Ayer el gobierno informó de que entre abril y junio el PIB creció a un ritmo anual del 3,1 por ciento.
Los ingresos personales, que en junio habían aumentado un 0,4 por ciento, subieron en julio un 0,2 por ciento, y el ingreso disponible -es decir el dinero que queda después del pago de los impuestos- subió en julio un 1,5 por ciento tras un incremento del 0,4 por ciento el mes anterior.
Esto reflejó la entrada en vigencia de las reducciones de impuestos promulgadas por el presidente George W. Bush y que, según el gobierno, representó un 1,3 por ciento del aumento en el ingreso disponible.
La mayoría de los analistas esperaba un aumento del 0,8 por ciento en el gasto de los consumidores, y un incremento del 0,3 por ciento en el ingreso disponible para gastos.
El índice de precios en gastos de consumo personal -una medida de la inflación que mucho aprecia el presidente de la Reserva Federal, Alan Greenspan- subió el mes pasado un 0,2 por ciento y ha aumentado un 1,8 por ciento desde julio de 2002.

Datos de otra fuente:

(** A run on 14 July 2025 ([getMonth] answers 6), in which the search for
    navigation links throws. *)
Lemma enhanced_files_are_named_after_the_day_witness :
  EnhancedSteps.viewportFilePath MoreSamples.enhanced_fine
  = js "archives/2025/July/14 July 2025-viewport.png"
  /\ EnhancedSteps.dataFilePath MoreSamples.enhanced_fine
     = js "archives/2025/July/14 July 2025-data.json"
  /\ Enhanced.files (snd (Enhanced.run MoreSamples.enhanced_fine))
     = [js "archives/2025/July/14 July 2025.png";
        js "archives/2025/July/14 July 2025-viewport.png";
        js "archives/2025/July/14 July 2025-data.json"].
Proof.
  assert (Hmonth : Enhanced.month MoreSamples.enhanced_fine < 12)
    by (vm_compute; lia).
  destruct (@enhanced_files_are_named_after_the_day
              MoreSamples.enhanced_fine Hmonth)
    as (_ & Hview & Hdata & _ & Hrun & _).
  split; [rewrite Hview; reflexivity|].
  split; [rewrite Hdata; reflexivity|].
  rewrite (Hrun eq_refl). reflexivity.
Defined.

(* ================================================================== *)
(** ** The output directory of the deep-dive script *)
(* ================================================================== *)

Lemma app_inj_length {A} (a a' b b' : list A) :
  length a = length a' -> a ++ b = a' ++ b' -> a = a' /\ b = b'.
Proof.
  revert a'. induction a as [|x a IH]; intros [|y a'] Hlen Heq;
    try discriminate Hlen.
  - now split.
  - injection Heq as -> Heq. injection Hlen as Hlen.
    destruct (IH a' Hlen Heq) as [-> ->]. now split.
Qed.

Lemma replace_colon_dot_digits (s : jsstring) :
  Forall (fun c => isDigit c = true) s -> replace_colon_dot s = s.
Proof.
  intros H. apply replace_colon_dot_id. eapply Forall_impl; [|exact H].
  intros c Hc. split; intros ->; discriminate Hc.
Qed.

Lemma timestamp_of_instant (i : DeepDiveSteps.Instant) :
  MoreProps.iso_fields i ->
  DeepDiveSteps.timestamp (DeepDiveSteps.toISOString i)
  = DeepDiveSteps.i_year i ++ js "-" ++ DeepDiveSteps.i_month i ++ js "-"
    ++ DeepDiveSteps.i_day i ++ js "T" ++ DeepDiveSteps.i_hours i
    ++ js "-" ++ DeepDiveSteps.i_minutes i ++ js "-"
    ++ DeepDiveSteps.i_seconds i ++ js "-" ++ DeepDiveSteps.i_millis i
    ++ js "Z".
Proof.
  intros ([_ HY] & [_ HM] & [_ HD] & [_ Hh] & [_ Hm] & [_ Hs] & [_ Hms]).
  assert (Happ : forall a b, replace_colon_dot (a ++ b)
                             = replace_colon_dot a ++ replace_colon_dot b)
    by (intros; apply map_app).
  unfold DeepDiveSteps.timestamp, DeepDiveSteps.toISOString.
  rewrite !Happ, (replace_colon_dot_digits HY),
    (replace_colon_dot_digits HM), (replace_colon_dot_digits HD),
    (replace_colon_dot_digits Hh), (replace_colon_dot_digits Hm),
    (replace_colon_dot_digits Hs), (replace_colon_dot_digits Hms).
  reflexivity.
Qed.

(** The deep-dive script names its output directory after the instant at
    which it starts, down to the millisecond, with a dash in place of each
    colon and of the dot: the name holds neither a colon nor a dot, and
    two runs started at different instants write into different
    directories. *)
Theorem deep_dive_runs_get_their_own_directory :
  forall (i j : DeepDiveSteps.Instant),
    MoreProps.iso_fields i ->
    MoreProps.iso_fields j ->
    DeepDiveSteps.timestamp (DeepDiveSteps.toISOString i)
    = DeepDiveSteps.i_year i ++ js "-" ++ DeepDiveSteps.i_month i ++ js "-"
      ++ DeepDiveSteps.i_day i ++ js "T" ++ DeepDiveSteps.i_hours i
      ++ js "-" ++ DeepDiveSteps.i_minutes i ++ js "-"
      ++ DeepDiveSteps.i_seconds i ++ js "-" ++ DeepDiveSteps.i_millis i
      ++ js "Z"
    /\ Forall (fun c => c <> 58%N /\ c <> 46%N)
              (DeepDiveSteps.timestamp (DeepDiveSteps.toISOString i))
    /\ (DeepDiveSteps.timestamp (DeepDiveSteps.toISOString i)
        = DeepDiveSteps.timestamp (DeepDiveSteps.toISOString j) ->
        i = j).
Proof.
  intros i j Hi Hj. split; [now apply timestamp_of_instant|]. split.
  - unfold DeepDiveSteps.timestamp, replace_colon_dot.
    apply Forall_map, Forall_forall. intros c _.
    destruct (N.eqb c 58) eqn:E1; [split; discriminate|].
    destruct (N.eqb c 46) eqn:E2; [split; discriminate|].
    cbn [orb]. split; intros ->; discriminate.
  - rewrite (timestamp_of_instant Hi), (timestamp_of_instant Hj).
    destruct Hi as ([L1 _] & [L2 _] & [L3 _] & [L4 _] & [L5 _] & [L6 _]
                    & [L7 _]).
    destruct Hj as ([K1 _] & [K2 _] & [K3 _] & [K4 _] & [K5 _] & [K6 _]
                    & [K7 _]).
    destruct i as [Y M D h m s ms], j as [Y' M' D' h' m' s' ms'].
    cbn [DeepDiveSteps.i_year DeepDiveSteps.i_month DeepDiveSteps.i_day
         DeepDiveSteps.i_hours DeepDiveSteps.i_minutes
         DeepDiveSteps.i_seconds DeepDiveSteps.i_millis] in *.
    intros H.
    apply app_inj_length in H; [|congruence]. destruct H as [-> H].
    injection H as H.
    apply app_inj_length in H; [|congruence]. destruct H as [-> H].
    injection H as H.
    apply app_inj_length in H; [|congruence]. destruct H as [-> H].
    injection H as H.
    apply app_inj_length in H; [|congruence]. destruct H as [-> H].
    injection H as H.
    apply app_inj_length in H; [|congruence]. destruct H as [-> H].
    injection H as H.
    apply app_inj_length in H; [|congruence]. destruct H as [-> H].
    injection H as H.
    apply app_inj_length in H; [|congruence]. destruct H as [-> _].
    reflexivity.
Qed.

Lemma half_past_eight_fields (ms : string) :
  MoreProps.digits 3 (js ms) ->
  MoreProps.iso_fields (MoreSamples.half_past_eight ms).
Proof.
  intros H. unfold MoreProps.iso_fields, MoreSamples.half_past_eight.
  cbn [DeepDiveSteps.i_year DeepDiveSteps.i_month DeepDiveSteps.i_day
       DeepDiveSteps.i_hours DeepDiveSteps.i_minutes
       DeepDiveSteps.i_seconds DeepDiveSteps.i_millis].
  repeat split; try exact (proj1 H); try exact (proj2 H);
    vm_compute; repeat constructor.
Defined.

(** Two runs one millisecond apart. *)
Lemma deep_dive_runs_get_their_own_directory_witness :
  DeepDiveSteps.timestamp
    (DeepDiveSteps.toISOString (MoreSamples.half_past_eight "000"))
  = js "2025-07-14T08-30-00-000Z"
  /\ DeepDiveSteps.timestamp
       (DeepDiveSteps.toISOString (MoreSamples.half_past_eight "000"))
     <> DeepDiveSteps.timestamp
          (DeepDiveSteps.toISOString (MoreSamples.half_past_eight "001")).
Proof.
  assert (H0 : MoreProps.digits 3 (js "000"))
    by (split; vm_compute; repeat constructor).
  assert (H1 : MoreProps.digits 3 (js "001"))
    by (split; vm_compute; repeat constructor).
  destruct (@deep_dive_runs_get_their_own_directory
              (MoreSamples.half_past_eight "000")
              (MoreSamples.half_past_eight "001")
              (@half_past_eight_fields "000" H0)
              (@half_past_eight_fields "001" H1))
    as (Hname & _ & Hinj).
  split; [rewrite Hname; reflexivity|].
  intros Heq. apply Hinj in Heq. discriminate Heq.
Defined.

(* ================================================================== *)
(** ** The click of the deep-dive script *)
(* ================================================================== *)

Estos datos sugieren que, aunque la Reserva Federal mantiene una política monetaria que ha llevado las tasas de interés a su nivel más bajo desde 1958, el ritmo de inflación es muy bajo y, por ahora, no se espera un aumento de los tipos.
Las compras de bienes duraderos, tales como automóviles, muebles y otros artículos que duran más de tres años, subieron un 2,1 por ciento en julio tras un incremento del 1 por ciento el mes anterior, indicó el gobierno.
Los gastos en bienes no duraderos subieron por segundo mes consecutivo un 0,8 por ciento.
El gasto en servicios, que representa casi el 60 por ciento de todos los gastos de los consumidores, aumentaron el mes pasado un 0,5 por ciento después de un incremento del 0,4 por ciento en junio.